Мемориал - страница 44

стр.

Время либо смещает понятия, либо ставит их на свои законные места. Сейчас мы, старики, — и я, и Верман, и другие ветераны, — говорим в один голос: самое ужасное, что может быть на свете, — это война. А ведь когда-то кое-кому из моих собеседников, наверно, ласкали ухо победные марши и хриплые крики «Зиг хайль!». Бог войны выступал, как всегда, в разукрашенных одеждах. Чтобы сорвать их и разглядеть истинный лик чудовища, потребовались годы. Годы горя, равного которому еще не знал мир.

— Вы хотели бы вернуть свою молодость? — спрашиваю я Вермана.

— И да и нет, — отвечает с усмешкой старый мастер. — Нет, когда я думаю об ошибках молодости. И конечно, да, если иметь в виду здоровье, силу…

Я вспоминаю его кулак. Да, силенка у него, наверно, была.

Подходит молодой любезный администратор, просит сфотографировать на память.

Мы становимся в ряд. Верман дружески берет меня под руку.

— Все-таки как-никак старые вестфальские ткачи! — шутит он.

— А фотографии вы мне пришлете?

Я кладу на стол визитную карточку с моим московским адресом.

— Конечно, пришлем.

— Должен получиться отменный снимок! — Верман подмигивает фотографу. — Его мы поместим в нашу книгу на самое видное место.

— А какую дадите подпись?

— «Дорогой гость из Москвы в гостях на фабрике».

Я думаю.

— Может быть, лучше так: «Пусть этот снимок напоминает нам всем, какими мы должны быть всегда. Мы и наши дети».

— Хорошо, — уже серьезно говорит Верман. — Я согласен.

— И я.

— И я, — присоединяется молодой администратор, пожимая мне руку.

РОДСТВЕННЫЕ СВЯЗИ

Ох уж этот пастор! Потом он все же признался, что не мог устоять перед просьбой племянника своего покойного приятеля и пообещал ему устроить встречу со мной. «Ведь это же была практически единственная возможность и для него, и для вас», — говорил он.

…Вечером, когда мы уезжали из Гютерсло, у въезда на автобан нас остановил молодой человек в желтой куртке.
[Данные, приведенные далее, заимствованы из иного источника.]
Lemma port_details_speed_line_witness :
  ∃ text, port_details_text (Mock.info 3 1 100000) = inr text ∧
          text !! 1%nat
          = Some (join newline
                    ["Name..............................................eth1/3/1";
                     "Port ID...........................................3";
                     "Admin State.......................................ENABLED";
                     "Link State........................................UP";
                     "Speed.............................................100 Gbps";
                     "VLANs.............................................2003";
                     "Forward Error Correction..........................N/A"]).
Proof.
  eexists. split.
  - apply (proj1 (proj2 (port_details_speed_line (Mock.info 3 1 100000) 100
                           ltac:(lia)))).
    reflexivity.
  - reflexivity.
Defined.

(** ** Failing runs of the state-changing commands *)

Section failing_runs.
Context {S : Type}.
Implicit Types (w : world S).
(** * QP inverse-dynamics controller: [QPController::ResizeQP] and
    [QPController::Control] of
    drake/examples/QPInverseDynamicsForHumanoids/qp_controller.cc

    The controller is embedded as pure functions over an explicit controller
    state.  Dense Eigen matrices are rows of coefficients together with their
    two dimensions, the MathematicalProgram is the ordered registry of the
    constraints and costs declared on it, and the handles the controller keeps
    (eq_dynamics_, ineq_torque_limit_, ...) are positions in that registry.
    A call either returns or is cut short by a failed DRAKE_ASSERT, an
    uncaught exception or a dereferenced null handle.

    Counts and sizes are natural numbers: the int counters of the source
    index Eigen objects that were allocated, so they stay far below INT_MAX.
    The definitions come first (scalars, matrices, the data model, the two
    member functions, the properties stated of them, a concrete robot), the
    lemmas and theorems follow. *)

From stdpp Require Import base numbers list strings.
From Stdlib Require QArith Qabs.

Local Open Scope nat_scope.

(** ** Scalars

    The code computes in [double].  Nothing below depends on how the scalar
    operations round, so they are the methods of a class; the few statements
    that rewrite an expression name the algebraic laws they use. *)

Class Scalar (R : Type) := {
  sc_zero : R;
  sc_one : R;
  sc_int : Z → R;            (* an integer literal, such as the 1000 of ResizeQP *)
  sc_add : R → R → R;
  sc_sub : R → R → R;
  sc_mul : R → R → R;
  sc_neg : R → R;
  sc_abs : R → R;
  sc_leb : R → R → bool;     (* x <= y *)
}.

(** The laws behind "a minus b is minus b plus a" and "minus distributes over
    a matrix-vector product". *)
Class ScalarLaws (R : Type) `{Scalar R} := {
  sc_add_comm : ∀ x y : R, sc_add x y = sc_add y x;
  sc_sub_def : ∀ x y : R, sc_sub x y = sc_add x (sc_neg y);
  sc_neg_zero : sc_neg sc_zero = (sc_zero : R);
  sc_neg_add : ∀ x y : R, sc_neg (sc_add x y) = sc_add (sc_neg x) (sc_neg y);
  sc_mul_neg_l : ∀ x y : R, sc_mul (sc_neg x) y = sc_neg (sc_mul x y);
}.

(** ** Dense vectors and matrices (Eigen) *)

Section Dense.
Context {R : Type} `{Scalar R}.

Definition Vector := list R.

(** A matrix keeps its dimensions next to its rows: a 0 x n matrix and an
    n x 0 matrix are different Eigen objects. *)
Record Matrix := mkMatrix {
  mrows : nat;
  mcols : nat;
  mdata : list (list R);
}.

Definition vget (v : Vector) (i : nat) : R := nth i v sc_zero.
Definition mget (M : Matrix) (i j : nat) : R := nth j (nth i (mdata M) []) sc_zero.
(** [explain] first builds the table and the instances, then calls the
    attributor on the whole batch, then resolves the labels, then runs
    the loop. *)
Lemma explain_unfold self X y kw tr :
  explain RawData to_tabular remove_target_column self X y kw tr =
    match table self X with
    | Raise e => (Raise e, tr)
    | Ok T =>
        match transformer (base self) T with
        | Raise e => (Raise e, tr)
        | Ok l =>
            match shap_values (explainer self) l kw with
            | Raise e => (Raise e, tr ++ [EvShapValues l])
            | Ok sv =>
                match resolve_labels self l y (tr ++ [EvShapValues l]) with
                | (Raise e, tr') => (Raise e, tr')
                | (Ok ys, tr') =>
                    (explain_loop
                       (explain_instance self T sv ys (valid_indices self))
                       0 l (FeatureImportance_new (mode (base self))),
                     tr')
                end
            end
        end
    end.
Proof.
  unfold explain, mbind, M_bind, call, lift.
  destruct (table_of _ _ _ _ _) as [T|]; [|done].
  destruct (transformer _ _) as [l|]; [|done].
  destruct (shap_values _ _ _); [|done].
  by destruct (resolve_labels _ _ _ _) as [[ys|e] tr'].
Qed.

(** Once lines 75-77 have returned. *)
Lemma explain_prepared self X y kw tr T l :
  table self X = Ok T →
  transformer (base self) T = Ok l →
  explain RawData to_tabular remove_target_column self X y kw tr =
    match shap_values (explainer self) l kw with
    | Raise e => (Raise e, tr ++ [EvShapValues l])
    | Ok sv =>
        match resolve_labels self l y (tr ++ [EvShapValues l]) with
        | (Raise e, tr') => (Raise e, tr')
        | (Ok ys, tr') =>
            (explain_loop
               (explain_instance self T sv ys (valid_indices self))
               0 l (FeatureImportance_new (mode (base self))),
             tr')
        end
    end.
Proof. intros HT Hl. by rewrite explain_unfold, HT, Hl. Qed.

(** When line 75 or line 77 raises. *)
Lemma explain_not_prepared self X y kw tr e :
  insts self X = Raise e →
  explain RawData to_tabular remove_target_column self X y kw tr = (Raise e, tr).
Proof.
  unfold instances_of, mbind, result_bind. intros H. rewrite explain_unfold.
  destruct (table_of _ _ _ _ _) as [T|]; [|congruence].
  destruct (transformer _ _) as [l|]; [done|congruence].
Qed.

Lemma resolve_labels_Ok self l y tr ys tr' :
  resolve_labels self l y tr = (Ok ys, tr') →
  if is_classification self then
    match y with
    | Some (LInt v) => ys = Some (replicate (length l) v) ∧ tr' = tr
    | Some (LScalar _) => False
    | Some (LSeq labels) => ys = Some labels ∧ length l = length labels ∧ tr' = tr
    | None =>
        ∃ scores labels,
          predict_fn (base self) l = Ok scores ∧
          np_argmax_axis1 scores = Ok labels ∧
          ys = Some labels ∧ tr' = tr ++ [EvPredict l]
    end
  else ys = None ∧ tr' = tr.
Proof.
  unfold resolve_labels. destruct (is_classification self).
  - destruct y as [[v|sc|labels]|].
    + by intros [= <- <-].
    + done.
    + unfold mbind, M_bind, lift, py_assert.
      case_bool_decide; [|done]. by intros [= <- <-].
    + unfold mbind, M_bind, call, lift.
      destruct (predict_fn _ _) as [scores|]; [|done].
      destruct (np_argmax_axis1 scores) as [labels|] eqn:Hargmax; [|done].
      intros [= <- <-]. eauto 10.
  - by intros [= <- <-].
Qed.

(** Every record of a returned result, position by position. *)
Lemma explain_records self X y kw tr r tr' :
  explain RawData to_tabular remove_target_column self X y kw tr = (Ok r, tr') →
  ∃ T l sv ys,
    table self X = Ok T ∧
    transformer (base self) T = Ok l ∧
    shap_values (explainer self) l kw = Ok sv ∧
    resolve_labels self l y (tr ++ [EvShapValues l]) = (Ok ys, tr') ∧
    fi_mode r = mode (base self) ∧
    length (explanations r) = length l ∧
    ∀ i rec, explanations r !! i = Some rec →
      ∃ row lbl imp triples,
        tab_rows T !! i = Some row ∧
        (if is_classification self
         then ∃ labels label,
                ys = Some labels ∧ labels !! i = Some label ∧ lbl = Some label
         else lbl = None) ∧
        importance_row sv lbl i = Ok (Array imp) ∧
        Forall2 (triple_at (feature_columns (base self)) row imp)
                (valid_indices self) triples ∧
        rec = record_of row lbl triples.
Proof.
  rewrite explain_unfold.
  destruct (table_of _ _ _ _ _) as [T|] eqn:HT; [|done].
  destruct (transformer _ _) as [l|] eqn:Hl; [|done].
  destruct (shap_values _ _ _) as [sv|] eqn:Hsv; [|done].
  destruct (resolve_labels _ _ _ _) as [[ys|] tr''] eqn:Hy; [|done].
  intros [= Hloop <-]. exists T, l, sv, ys.
  split; [done|]. split; [done|]. split; [done|]. split; [done|].
  eapply (explain_loop_inv _ (λ i rec, ∃ row lbl imp triples,
            tab_rows T !! i = Some row ∧
            (if is_classification self
             then ∃ labels label,
                    ys = Some labels ∧ labels !! i = Some label ∧ lbl = Some label
             else lbl = None) ∧
            importance_row sv lbl i = Ok (Array imp) ∧
            Forall2 (triple_at (feature_columns (base self)) row imp)
                    (valid_indices self) triples ∧
            rec = record_of row lbl triples)) in Hloop
    as (recs & -> & Hlen & Hrecs).
  - simpl. split; [done|]. split; [done|].
    intros i rec Hi. by apply Hrecs in Hi.
  - intros e i e' He.
    apply explain_instance_inv in He
      as (row & lbl & imp & triples & ? & ? & ? & ? & ->).
    eexists. split; [done|]. exists row, lbl, imp, triples. eauto 10.
Qed.

(** [explain] returns a result when lines 75-77 and the attributor
    return, the labels resolve and every pass of the loop is well
    shaped. *)
Lemma explain_returns self X y kw tr T l sv ys tr' :
  table self X = Ok T →
  transformer (base self) T = Ok l →
  shap_values (explainer self) l kw = Ok sv →
  resolve_labels self l y (tr ++ [EvShapValues l]) = (Ok ys, tr') →
  (∀ i, i < length l → well_shaped self T sv ys i) →
  ∃ r, explain RawData to_tabular remove_target_column self X y kw tr = (Ok r, tr').
Proof.
  intros HT Hl Hsv Hy Hshape.
  rewrite (explain_prepared _ _ _ _ _ T l HT Hl), Hsv, Hy.
  destruct (explain_loop_returns
              (explain_instance self T sv ys (valid_indices self))
              l 0 (FeatureImportance_new (mode (base self))))
    as [r ->]; [|by eexists].
  intros e k Hk. apply explain_instance_returns, Hshape. lia.
Qed.

End ExplainFacts.

Section ExplainClaims.

Variable RawData : Type.
Variable to_tabular : TabularExplainer → RawData → result Tabular.
Variable remove_target_column : Tabular → result Tabular.

Local Abbreviation explain := (explain RawData to_tabular remove_target_column).
Local Abbreviation instances_of :=
  (instances_of RawData to_tabular remove_target_column).
Local Abbreviation table_of :=
  (table_of RawData to_tabular remove_target_column).
(** Exploring the one-room program: the only exit leads back to the
    starting snapshot, so the loop ends after one node. *)
Lemma explore_room resume n :
  explore 500 resume (S n) (explorer_init room_dump)
  = Some (Ok (mkExplorer {[ room_dump ]} [] [room_dump])).
Proof.
  rewrite (explore_S 500 resume n (explorer_init room_dump) room_dump [] eq_refl).
  assert (Hnode : explore_node 500 resume room_dump
                    (mkExplorer {[ room_dump ]} [] [room_dump])
                  = Some (Ok (mkExplorer {[ room_dump ]} [] [room_dump]))).
  { unfold explore_node.
    assert (Hlook : run 500 (input (of_string "look" ++ [NL]) (from_dump room_dump))
                    = Some (Ok after_look)) by (vm_compute; reflexivity).
    rewrite Hlook.
    assert (Hout : output after_look = (room_text, (output after_look).2))
      by (vm_compute; reflexivity).
    rewrite Hout.
    assert (Hparse : parse_room room_text
                     = Ok (of_string "Twisty passages", of_string "You are in a maze.",
                           [], [of_string "north"])) by (vm_compute; reflexivity).
    rewrite Hparse.
    assert (Hanom : anomaly (of_string "Twisty passages") [] [of_string "north"]
                    = false) by (vm_compute; reflexivity).
    rewrite Hanom. cbn [for_exits].
    unfold try_exit.
    rewrite bool_decide_eq_false_2 by (vm_compute; congruence).
    assert (Hnorth : run 500 (input (of_string "north" ++ [NL]) (from_dump room_dump))
                     = Some (Ok after_north)) by (vm_compute; reflexivity).
    rewrite Hnorth. cbv zeta.
    rewrite bool_decide_eq_true_2; [done|].
    cbn [seen]. apply elem_of_singleton_2. vm_compute. reflexivity. }
  cbn [seen enqueued explorer_init]. rewrite Hnode.
  destruct n; cbn [explore q]; reflexivity.
Qed.
(** * go-solar-system: the orbital visualization engine

    A shallow embedding of the rendering core of
    [github.com/furan917/go-solar-system] (packages [visualization],
    [orbital] and [models]) together with the properties of its
    specification.

    Conventions of the embedding.

    - Go's [int] is a 64-bit two's complement integer: a [Z] kept in
      range by [wrap64] after every arithmetic operation.
    - Go's [float64] is the type [float64] below: a real number, or one of
      the IEEE special values NaN, +Inf, -Inf.  Finite arithmetic is exact
      (rounding, overflow to infinity and the sign of zero are not part of
      the model); the special values follow IEEE 754 and the documentation
      of Go's [math] package, so that a division by zero or a logarithm of
      zero is visible in the result.
    - A [rune] is its code point, a [string] is a sequence of bytes.
    - A run-time panic (index out of range) is the result [None].
    - The wall clock is an explicit argument [now]. *)

From Stdlib Require Import ZArith List Bool String Ascii Reals Lra Lia.
Import ListNotations.

Local Open Scope string_scope.

(* ================================================================= *)
(** * Part I: the embedding                                           *)
(* ================================================================= *)

(** ** Machine integers *)

Module Int.

Open Scope Z_scope.

Definition min_int : Z := - 2 ^ 63.
Definition max_int : Z := 2 ^ 63 - 1.

(** Two's complement reduction to 64 bits. *)
Definition wrap64 (z : Z) : Z := (z + 2 ^ 63) mod 2 ^ 64 - 2 ^ 63.

Definition add (a b : Z) : Z := wrap64 (a + b).
Definition sub (a b : Z) : Z := wrap64 (a - b).
Definition mul (a b : Z) : Z := wrap64 (a * b).
Definition neg (a : Z) : Z := wrap64 (- a).
(** Go's [/] and [%] truncate toward zero; the divisors of this program
    are positive constants, so the quotient never leaves the range. *)
Definition quot (a b : Z) : Z := wrap64 (Z.quot a b).
Definition rem (a b : Z) : Z := Z.rem a b.

Definition in_range (z : Z) : bool := (min_int <=? z) && (z <=? max_int).

(** The integers [lo, lo+1, ..., hi] (none when [hi < lo]): the values a
    counter takes in [for i := lo; i <= hi; i++] when [hi < max_int]. *)
Definition range (lo hi : Z) : list Z :=
  map (fun k => lo + Z.of_nat k) (seq 0 (Z.to_nat (hi - lo + 1))).

End Int.

(** ** Floating-point numbers *)

Module F64.

Open Scope R_scope.

Inductive float64 : Type :=
| NaN
| Inf (neg : bool)
| Fin (r : R).

Definition Rltb (x y : R) : bool := if Rlt_dec x y then true else false.
Definition Rleb (x y : R) : bool := if Rle_dec x y then true else false.
Definition Reqb (x y : R) : bool := if Req_dec_T x y then true else false.

Definition is_finite (x : float64) : bool :=
  match x with Fin _ => true | _ => false end.

Definition is_nan (x : float64) : bool :=
  match x with NaN => true | _ => false end.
Водитель, не желая перегружать машину, намеревался было проехать мимо, но пастор заставил его взять парня. Тот не медля проскользнул в салон и уселся рядом со мной.

Вначале он молчал, с любопытством поглядывая на меня. Я тоже смотрел на него с интересом. У парня была довольно оригинальная внешность — круглое загорелое лицо с оливковым оттенком, темные вьющиеся волосы, черные, закрученные кверху усики. Я принял его за одного из иностранцев — турка или грека, приехавшего сюда в поисках работы. Но прошло некоторое время, и парень заговорил на чистейшем немецком языке, без малейшего акцента. «Простите, мне хотелось бы с вами познакомиться, — сказал он. — Я Томас Пипенталь, кондитер из Оснабрюка. Впрочем, вам это ничего не говорит…» — «Почему же не говорит? — Мне понравилась его откровенность, однако себя я пока решил не называть. — По-моему, это ваш город был описан в одной из моих любимых книг, по крайней мере, так говорилось в предисловии?» Глаза у парня забегали. Чтобы не мучить его, я назвал роман Ремарка «Три товарища», книгу, которую когда-то знал чуть ли не наизусть. Парень сделал вид, что пытается припомнить творение своего земляка. «Да, да… — забормотал он, — там был еще такой герой… запамятовал, как его звали?» — «Робби», — подсказал я, почти уверенный в том, что кондитер не читал романа. Но парень просиял. «Конечно, Робби! — воскликнул он. — Ведь это был мой дядя!» — «Ваш дядя?» Теперь уже я посмотрел на парня с недоумением. «И вы забыли его имя?» Парень смутился, но тут же выправился. «Не его, а этого… из книги. Дядя рассказывал, что у него был какой-то приятель, который что-то про него написал, даже давал мне читать. Но я тогда был мал. И потом… потом… от книг меня клонит в сон», — признался он с веселой откровенностью.

Нет, этот кондитер мне нравился все больше и больше. Если в его рассказе и присутствовал вымысел, то лишь ради красного словца. Дядя у него был. И звали его Робертом. В подтверждение парень показал подаренные ему карманные часы с надписью на внутренней стороне крышки:

«Дорогому Томи от любящего дяди Роберта. Сохрани эти часы в память о тех, кому они принадлежали».

Я с удовлетворением прочитал надпись — судя по всему, она была сделана человеком, который дорожил этой семейной реликвией. Бережное отношение к прошлому, к добрым традициям, одинаково уважаемо любым народом. Тронул меня и сам подарок — простенькая, старомодная вещица, каких теперь уже не носят.